Great dinner, lunch or school lunchbox option. Gluten free, plus a dairy free option. Make a double batch for dinner and freeze extras for later, when strapped for time.

Serves 4


  • 4 medium zucchinis, washed and trimmed
  • 1 small bunch coriander, finely chopped
  • 1⁄2 red onion, peeled and finely chopped
  • 1 chilli (red or green), finely chopped (optional)
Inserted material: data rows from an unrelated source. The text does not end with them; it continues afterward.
(* ===== verification/Fleet.v ===== *)
(** * geerpc: a registry, its servers and the clients that find them

    Composes [Registry.v], [Discovery.v] and [XClient.v] the way
    [src/geerpc/main/main.go] means to: servers send their heartbeats to one
    registry, and any number of XClients, each with a discovery that refreshes
    its list from that registry, make calls.  A refresh takes time, during
    which the registry visits its servers, and it can fail.  What a call does
    on the connection is the subject of [Rpc.v]; here it is what it leaves of
    the client objects, and that it waits in [client.Call] until its context
    ends: that is all it can do ([Call_returns_only_context] of
    [ClientApi.v]).  A call that waits holds no lock, so that others go on. *)

From S2P Require Import Prelude GoStrings Discovery.
From S2P Require Registry Client XClient.

Section Fleet.
Context (Intn : nat → Z → Z).


Abbreviation world := (XClient.world (D := GeeRegistryDiscovery)).

(** ** The system *)

Record fleet := mkFleet { reg : Registry.GeeRegistry; xcs : list world }.

(** What a call finds: the clock before and after the refresh, the error of
    [http.Get], the order in which the registry visits its servers and the
    clock at each, the errors of dialing, the error with which the context ends
    inside [client.Call], if it ends there, and what the call leaves of the
    clients. *)
Record surroundings := mkSurroundings {
  n1 : Z; n2 : Z; unreachable : error; iter : list string → list string; clock : string → Z;
  XDial : string → error; ends : option string; leaves : list Client.Client → list Client.Client }.

Definition fetched (c : surroundings) (rg : Registry.GeeRegistry) : string → string + string :=
  match unreachable c with
  | Some err => λ _, inr err
  | None => from_registry (iter c) (clock c) rg
  end.

(** The discovery asks the registry. *)
Definition due (c : surroundings) (d : GeeRegistryDiscovery) : bool :=
  bool_decide (lastUpdate d + timeout d ≤ n1 c).

(** The registry after the refresh: a GET deletes what has expired. *)
Definition asked (c : surroundings) (d : GeeRegistryDiscovery) (rg : Registry.GeeRegistry)
  : Registry.GeeRegistry :=
  match unreachable c with
  | None => if due c d
            then (Registry.ServeHTTP (iter c) (clock c) (Registry.mkRequest "GET" "") rg).2 else rg
  | Some _ => rg
  end.

(** [client.Call]: it returns when the context ends, never with the reply. *)
Definition invoke (c : surroundings) (_ : nat) (w : world) : option error * world :=
  ((λ e, Some ("rpc client:call failed: " +:+ e)) <$> ends c, XClient.mkWorld (XClient.xc w) (leaves c (XClient.heap w))).

(** A call of the [i]-th XClient: the address that was chosen, and what the call
    returns, if it does. *)
Definition call_step (i : nat) (c : surroundings) (s : fleet)
  : outcome (option string * option error * fleet) :=
  match xcs s !! i with
  | None => Panic "index out of range"
  | Some w =>
      let e := mkEnv (n1 c) (n2 c) (fetched c (reg s)) in
      let! (target, res, w') :=
        XClient.Call (Discovery0 := Gee_Discovery Intn) (XDial c) (invoke c) e w in
      Ret (target, res, mkFleet (asked c (XClient.d (XClient.xc w)) (reg s)) (<[i := w']> (xcs s)))
  end.

Inductive fop := Beat (now : Z) (addr : string) | Call (i : nat) (c : surroundings).

Definition fstep (o : fop) (s : fleet) : outcome fleet :=
  match o with
  | Beat now addr => Ret (mkFleet (Registry.apply_op (Registry.Post now addr) (reg s)).2 (xcs s))
  | Call i c => let! (_, _, s) := call_step i c s in Ret s
  end.

Fixpoint frun (h : list fop) (s : fleet) : outcome fleet :=
  match h with
  | [] => Ret s
  | o :: h => let! s := fstep o s in frun h s
  end.

(** A new registry with the timeout [T], and XClients with their selection modes
    and update timeouts. *)
Definition new_fleet (T : Z) (url : string) (cs : list (Z * Z)) : fleet :=
  mkFleet (Registry.New T)
    ((λ '(mode, u), XClient.mkWorld (XClient.NewClient (NewGeeRegistryDiscovery Intn url u) mode) []) <$> cs).

(** ** Specification *)

(** There are [n] clients, the clock does not go back, a refresh takes at most [delay], and addresses
    are such as survive the header. *)
Fixpoint in_order (n : nat) (delay lo : Z) (h : list fop) (hi : Z) : Prop :=
  match h with
  | [] => lo ≤ hi
  | Beat now addr :: h => lo ≤ now ∧ clean addr = true ∧ in_order n delay now h hi
  | Call i c :: h =>
      (i < n)%nat ∧ lo ≤ n1 c ∧ n2 c ≤ n1 c + delay ∧ (∀ l, iter c l ≡ₚ l) ∧ (∀ a, n1 c ≤ clock c a ≤ n2 c) ∧
      in_order n delay (n2 c) h hi
  end.

Definition posts (h : list fop) : list Registry.op :=
  omap (λ o, match o with Beat now addr => Some (Registry.Post now addr) | Call _ _ => None end) h.

(** A server is live at [now] when its last heartbeat is within the timeout. *)
Definition live (T : Z) (h : list fop) (now : Z) (a : string) : Prop :=
  ∃ t, Registry.last_post a (posts h) = Some t ∧ (T = 0 ∨ now < t + T).

(** What a discovery knows comes from a refresh that ended at [lastUpdate]. *)
Definition knows (T delay : Z) (h : list fop) (d : GeeRegistryDiscovery) : Prop :=
  Forall (λ a, ∃ t τ, Beat t a ∈ h ∧ (T = 0 ∨ τ < t + T) ∧ τ ≤ lastUpdate d ≤ τ + delay) (servers (multi d)).

Definition update_timeout (u : Z) : Z := if bool_decide (u = 0) then defaultUpdateTimeout else u.

Definition client_ok (T delay : Z) (h : list fop) (cfg : Z * Z) (w : world) : Prop :=
  let d := XClient.d (XClient.xc w) in
  Gee_idle d ∧ XClient.mode (XClient.xc w) = cfg.1 ∧ timeout d = update_timeout cfg.2 ∧ knows T delay h d.

Record finv (T delay : Z) (cs : list (Z * Z)) (h : list fop) (lo : Z) (s : fleet) : Prop := {
  fi_reg : Registry.tracks T (posts h) lo (reg s);
  fi_clean : ∀ a t, Beat t a ∈ h → clean a = true;
  fi_xcs : Forall2 (client_ok T delay h) cs (xcs s);
}.

(** ** The registry *)

Lemma posts_app h h' : posts (h ++ h') = posts h ++ posts h'.
Proof using. apply omap_app. Qed.

Lemma last_post_In a h t : Registry.last_post a (posts h) = Some t → Beat t a ∈ h.
Proof using.
  induction h as [|[now b|i c] h IH]; [done| |intros Ht; right; by apply IH].
  change (posts (Beat now b :: h)) with (Registry.Post now b :: posts h). cbn [Registry.last_post].
  destruct (Registry.last_post a (posts h)) as [t'|].
  - intros [= ->]. right. by apply IH.
  - case_bool_decide; [|done]. intros [= ->]. subst. by left.
Qed.

(** A GET during a refresh: what is listed is live, at the time it is visited. *)
Lemma asked_lists T h lo rg c : Registry.tracks T (posts h) lo rg → lo ≤ n1 c →
  (∀ l, iter c l ≡ₚ l) → (∀ a, n1 c ≤ clock c a ≤ n2 c) →
  NoDup (Registry.aliveServers (iter c) (clock c) rg).1 ∧
  ∀ a, a ∈ (Registry.aliveServers (iter c) (clock c) rg).1 ↔ live T h (clock c a) a.
Proof using.
  intros [HT Htr] Hlo Hiter Hc.
  pose proof (Registry.aliveServers_ok (iter c) (clock c) rg Hiter) as Hok.
  destruct (Registry.aliveServers (iter c) (clock c) rg) as [l r']. destruct Hok as (_ & Hnd & Hin & _).
  split; [done|]. intros a. cbn. rewrite Hin. unfold Registry.alive_now, live. specialize (Htr a). specialize (Hc a).
  destruct (Registry.servers rg !! a) as [x|].
  - destruct Htr as [_ Htr]. rewrite Registry.not_expired_fresh, HT, Htr. split; [by eexists|].
    by intros (t & [= <-] & ?).
  - split; [done|]. intros (t & Ht & Hf). destruct (Htr t Ht). destruct Hf; lia.
Qed.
  • 1⁄2 cup buckwheat flour
  • 4 tablespoons quinoa flour
  • 1⁄2 teaspoon baking powder
  • 1 teaspoon cumin
  • 1 teaspoon turmeric
  • 2 eggs
  • 3 tablespoons  coconut oil
  • 1 pinch paprika, to serve
  • 1 lime, cut into 8 wedges
  • 250 ml goat’s yoghurt OR 2 small avocadoes & 1 tsp chilli paste (if desired)
  • 1 lemon, zest only
  • 4 tablespoons finely chopped mint
  • sea salt freshly ground
  • black pepper


  1. Coarsely grate zucchinis into a collander.
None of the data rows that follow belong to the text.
(** A goroutine inside [client.Call] stays there. *)
Lemma pstep_hangs a s s' i g c : pinv s → allowed a s → pstep a s = Some s' →
  gors s !! i = Some g → pc g = FCall c → gors s' !! i = Some g.
Proof using.
  intros Hinv Ha H Hi Hc. unfold pstep in H. destruct (fatal s); [done|].
  assert (∀ u x y, gors s !! u = Some x → (u = i → False) → <[u := y]> (gors s) !! i = Some g) as Hset.
  { intros u x y Hu Hne. rewrite (lookup_set _ _ _ _ _ Hu), decide_False; done. }
  destruct a as [u e XDial tr|u XDial|u err reply]; (destruct (gors s !! u) as [x|] eqn:Hu; [|done]); cbn in H;
    (destruct (head (jobs x)) as [j|] eqn:Hj; [|done]); cbn in H.
  - assert (pc x = FSwitch → u ≠ i) as Hne by (intros Hx ->; congruence).
    destruct (pc x); try done. specialize (Hne eq_refl). repeat case_match; simplify_eq; cbn; try done; by eapply Hset.
  - assert (∀ a, pc x = FDial a → u ≠ i) as Hne by (intros a Hx ->; congruence).
    destruct (pc x); try done. specialize (Hne _ eq_refl). repeat case_match; simplify_eq; cbn; by eapply Hset.
  - destruct (pc x) as [|addr|c'] eqn:Hp; try done. exfalso. by eapply (no_return s u err reply x c').
Qed.

Lemma pmoves_hang s s' i g c : pinv s → rtc pmove s s' → gors s !! i = Some g → pc g = FCall c → gors s' !! i = Some g.
Proof using HIntn.
  intros Hi Hr. revert Hi. induction Hr as [|s s1 s2 (a & Ha & Hst) _ IH]; intros Hi Hg Hc; [done|].
  apply IH; [by eapply pstep_inv|by eapply pstep_hangs|done].
Qed.

Context (HNew : ∀ d mode, XClient.d (NewXClient d mode) = d).

Lemma started_inv f registry : (∀ i, Forall job_ok (f i)) → pinv (started f registry).
Proof using HIntn HNew.
  intros Hf. pose proof (HIntn 0%nat (2 ^ 31 - 1 - 1) ltac:(lia)). split; [cbn|intros i g Hi|constructor].
  - rewrite HNew. unfold Gee_idle, Multi_idle. cbn. split_and!; [done|lia|lia|lia].
  - cbn [gors started] in Hi. apply list_lookup_fmap_Some in Hi as (n & -> & _). split; [apply Hf|done].
Qed.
  2. Push down grated zucchini and squeeze out excess liquid.
  3. Place onto kitchen paper to soak up extra moisture for a few minutes.
  4. Transfer zucchini to a bowl and add coriander, onion, chilli, flours, baking powder, a pinch of salt, cumin and turmeric.
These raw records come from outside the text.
Definition demo_listen (_ : string) (_ : option string) : list (list Message + string) + string :=
  inl [inl [client_message; client_message]; inr "accept"%string; inl [NewMsgPackage 0 []]].

Definition demo_server : Server (R := router) * list (Z * list Message) :=
  match main (inl empty_config) GlobalObject_defaults demo_listen with
  | Ret x => x
  | _ => (mkServer "" "" "" 0 (NewMsgHandle GlobalObject_defaults), [])
  end.

Definition demo_start : zsys (R := router) := serving (s_msgHandler demo_server.1) demo_server.2.

(** One message of the client [c] and back, its bytes cut in two on both ways;
    [t] is its reader and [g] its worker. *)
Definition halves (m : Message) : list (list Z) := [take 5 (bytes m); drop 5 (bytes m)].

Definition round (c : Z) (t g : nat) (m answer : Message) (first : bool) : list zaction :=
  [ZSend c; ZNet c true (halves m); ZRead t; ZPool (ACheck t)] ++
  (if first then [ZPool (AMake t); ZPool (AGo t)] else []) ++
  [ZPool (ASend t); ZPool (ARecv g); ZPool (AExec g); ZPool (AExec g); ZPool (AExec g);
   ZWrite c; ZNet c false (halves answer); ZRecv c].

Definition pong : Message := NewMsgPackage 0 (bytes_of "ping...ping...ping").
Definition hello : Message := NewMsgPackage 1 (bytes_of "Hello Zinx Router V0.6").

Definition demo_trace : list zaction :=
  round 0 0 0 client_message hello true ++ round 1 1 1 (NewMsgPackage 0 []) pong true ++
  round 0 0 0 client_message hello false.

Abbreviation demo_run := (zrun demo_sends 4096 1024 demo_trace demo_start).

Example demo_answers : (λ s, (λ c, (λ l, received (peer l)) <$> links s !! c) <$> [0; 1]) <$> demo_run =
  Some [Some [hello; hello]; Some [pong]].
Proof. vm_compute. reflexivity. Qed.

(** ** Witnesses *)

Lemma demo_main : main (inl empty_config) GlobalObject_defaults demo_listen = Ret demo_server.
Proof. reflexivity. Qed.

Lemma hello_once c : answers_once demo_sends 4096 (s_msgHandler demo_server.1) c [client_message; client_message].
Proof.
  assert (msg_ok 4096 client_message ∧ msg_ok 4096 hello) as [H1 H2].
  { split; (split; [reflexivity|]); (split; [unfold u32_ok; cbn; lia|]); split; vm_compute; congruence. }
  repeat constructor; try done; by exists hello.
Qed.

Lemma pong_once c : answers_once demo_sends 4096 (s_msgHandler demo_server.1) c [NewMsgPackage 0 []].
Proof.
  assert (msg_ok 4096 (NewMsgPackage 0 []) ∧ msg_ok 4096 pong) as [H1 H2].
  { split; (split; [reflexivity|]); (split; [unfold u32_ok; cbn; lia|]); split; vm_compute; congruence. }
  repeat constructor; try done; by exists pong.
Qed.

Lemma demo_once : all_answered demo_sends 4096 (s_msgHandler demo_server.1) demo_server.2.
Proof.
  intros c ms Hin. apply elem_of_cons in Hin as [Hin|Hin].
  - injection Hin as -> ->. apply hello_once.
  - apply list_elem_of_singleton in Hin. injection Hin as -> ->. apply pong_once.
Qed.

(** A state with nothing under way is quiet. *)
Lemma drained_quiet {R} (sends : method → R → Request → list (Z * list Z)) max cap s :
  drained (pool s) → map_Forall (λ _ l, up l = [] ∧ outbox l = [] ∧ to_send (peer l) = [] ∧ waiting (peer l) = false) (links s) →
  zquiet sends max cap s.
Proof.
  intros (Hch & Hwk & Hrd) HL a Ha. rewrite Forall_lookup in Hch. rewrite Forall_lookup in Hwk.
  rewrite Forall_lookup in Hrd.
  destruct a as [c|c [|] cs|t|a|c|c]; try done; cbn.
  - destruct (links s !! c) as [l|] eqn:Hl; [|done]. destruct (HL c l Hl) as (_ & _ & Ht & _). cbn. by rewrite Ht.
  - destruct (rdrs (pool s) !! t) as [r|] eqn:Hr; [|done]. cbn.
    destruct (links s !! connID r) as [l|] eqn:Hl; [|done]. destruct (HL _ l Hl) as (Hu & _). cbn. by rewrite Hu.
  - destruct (pool s) as [h chs rs gs lg]. cbn in *.
    destruct a; cbn; try done;
      try (destruct (rs !! t) as [r|] eqn:Hr; [|done]; cbn; by rewrite (Hrd t r Hr)).
    + destruct (rs !! t) as [r|] eqn:Hr; [|done]. cbn. destruct (gs !! g); [|done]. cbn. by rewrite (Hrd t r Hr).
    + destruct (gs !! g) as [wk|] eqn:Hg; [|done]. cbn. destruct (on wk) as [q|]; [|done]. cbn.
      destruct (chs !! q) as [ch|] eqn:Hq; [|done]. cbn. rewrite (Hwk g wk Hg), (Hch q ch Hq). done.
    + destruct (gs !! g) as [wk|] eqn:Hg; [|done]. cbn. by rewrite (Hwk g wk Hg).
  - destruct (links s !! c) as [l|] eqn:Hl; [|done]. destruct (HL c l Hl) as (_ & Ho & _). cbn. by rewrite Ho.
  - destruct (links s !! c) as [l|] eqn:Hl; [|done]. destruct (HL c l Hl) as (_ & _ & _ & Hw). cbn. by rewrite Hw.
Qed.

Definition idle_link (l : link) : bool :=
  match up l, outbox l, to_send (peer l), waiting (peer l) with [], [], [], false => true | _, _, _, _ => false end.

Definition idle_pool {R} (p : sys R) : bool :=
  forallb (λ ch, match ch with [] => true | _ => false end) (MsgHandler.chans p) &&
  forallb (λ wk, match todo wk with [] => true | _ => false end) (gors p) &&
  forallb (λ r, match rp r with RRead => true | _ => false end) (rdrs p).

Lemma idle_quiet {R} (sends : method → R → Request → list (Z * list Z)) max cap s :
  idle_pool (pool s) = true → forallb (λ x, idle_link x.2) (map_to_list (links s)) = true → zquiet sends max cap s.
Proof.
  intros Hp HL. unfold idle_pool in Hp. apply andb_true_iff in Hp as [Hp H3].
  apply andb_true_iff in Hp as [H1 H2]. rewrite forallb_forall in H1, H2, H3, HL.
  apply drained_quiet.
  - split_and!; apply Forall_forall; intros x Hx%list_elem_of_In.
    + specialize (H1 x Hx). by destruct x.
    + specialize (H2 x Hx). by destruct (todo x).
    + specialize (H3 x Hx). by destruct (rp x).
  - intros c l Hl. apply elem_of_map_to_list, list_elem_of_In, HL in Hl. cbn in Hl. unfold idle_link in Hl.
    destruct (up l), (outbox l), (to_send (peer l)), (waiting (peer l)); done.
Qed.

Lemma demo_end : ∃ s l, demo_run = Some s ∧ zquiet demo_sends 4096 1024 s ∧ links s !! 0 = Some l.
Proof.
  assert ((λ s, (idle_pool (pool s), forallb (λ x, idle_link x.2) (map_to_list (links s)),
    bool_decide (is_Some (links s !! 0)))) <$> demo_run = Some (true, true, true)) as H by (vm_compute; reflexivity).
  destruct demo_run as [s|]; [|done]. cbn in H. injection H as H1 H2 H3.
  apply bool_decide_eq_true in H3 as [l Hl]. exists s, l. split; [done|]. split; [by apply idle_quiet|done].
Qed.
  5. Combine eggs, mix well.
  6. Divide mixture into eight patties.
  7. Heat coconut oil in a large frying pan over medium–high heat cook for roughly 4 minutes each side or until golden brown.
  8. Combine yogurt, lemon zest and mint in a small bowl, season to taste and mix well, then sprinkle with paprika.
  9. Serve fritters warm alongside a dollop of yoghurt dip and 2 lime wedges. For dairy free option substitute yogurt for avocado and add 1 tsp chilli paste.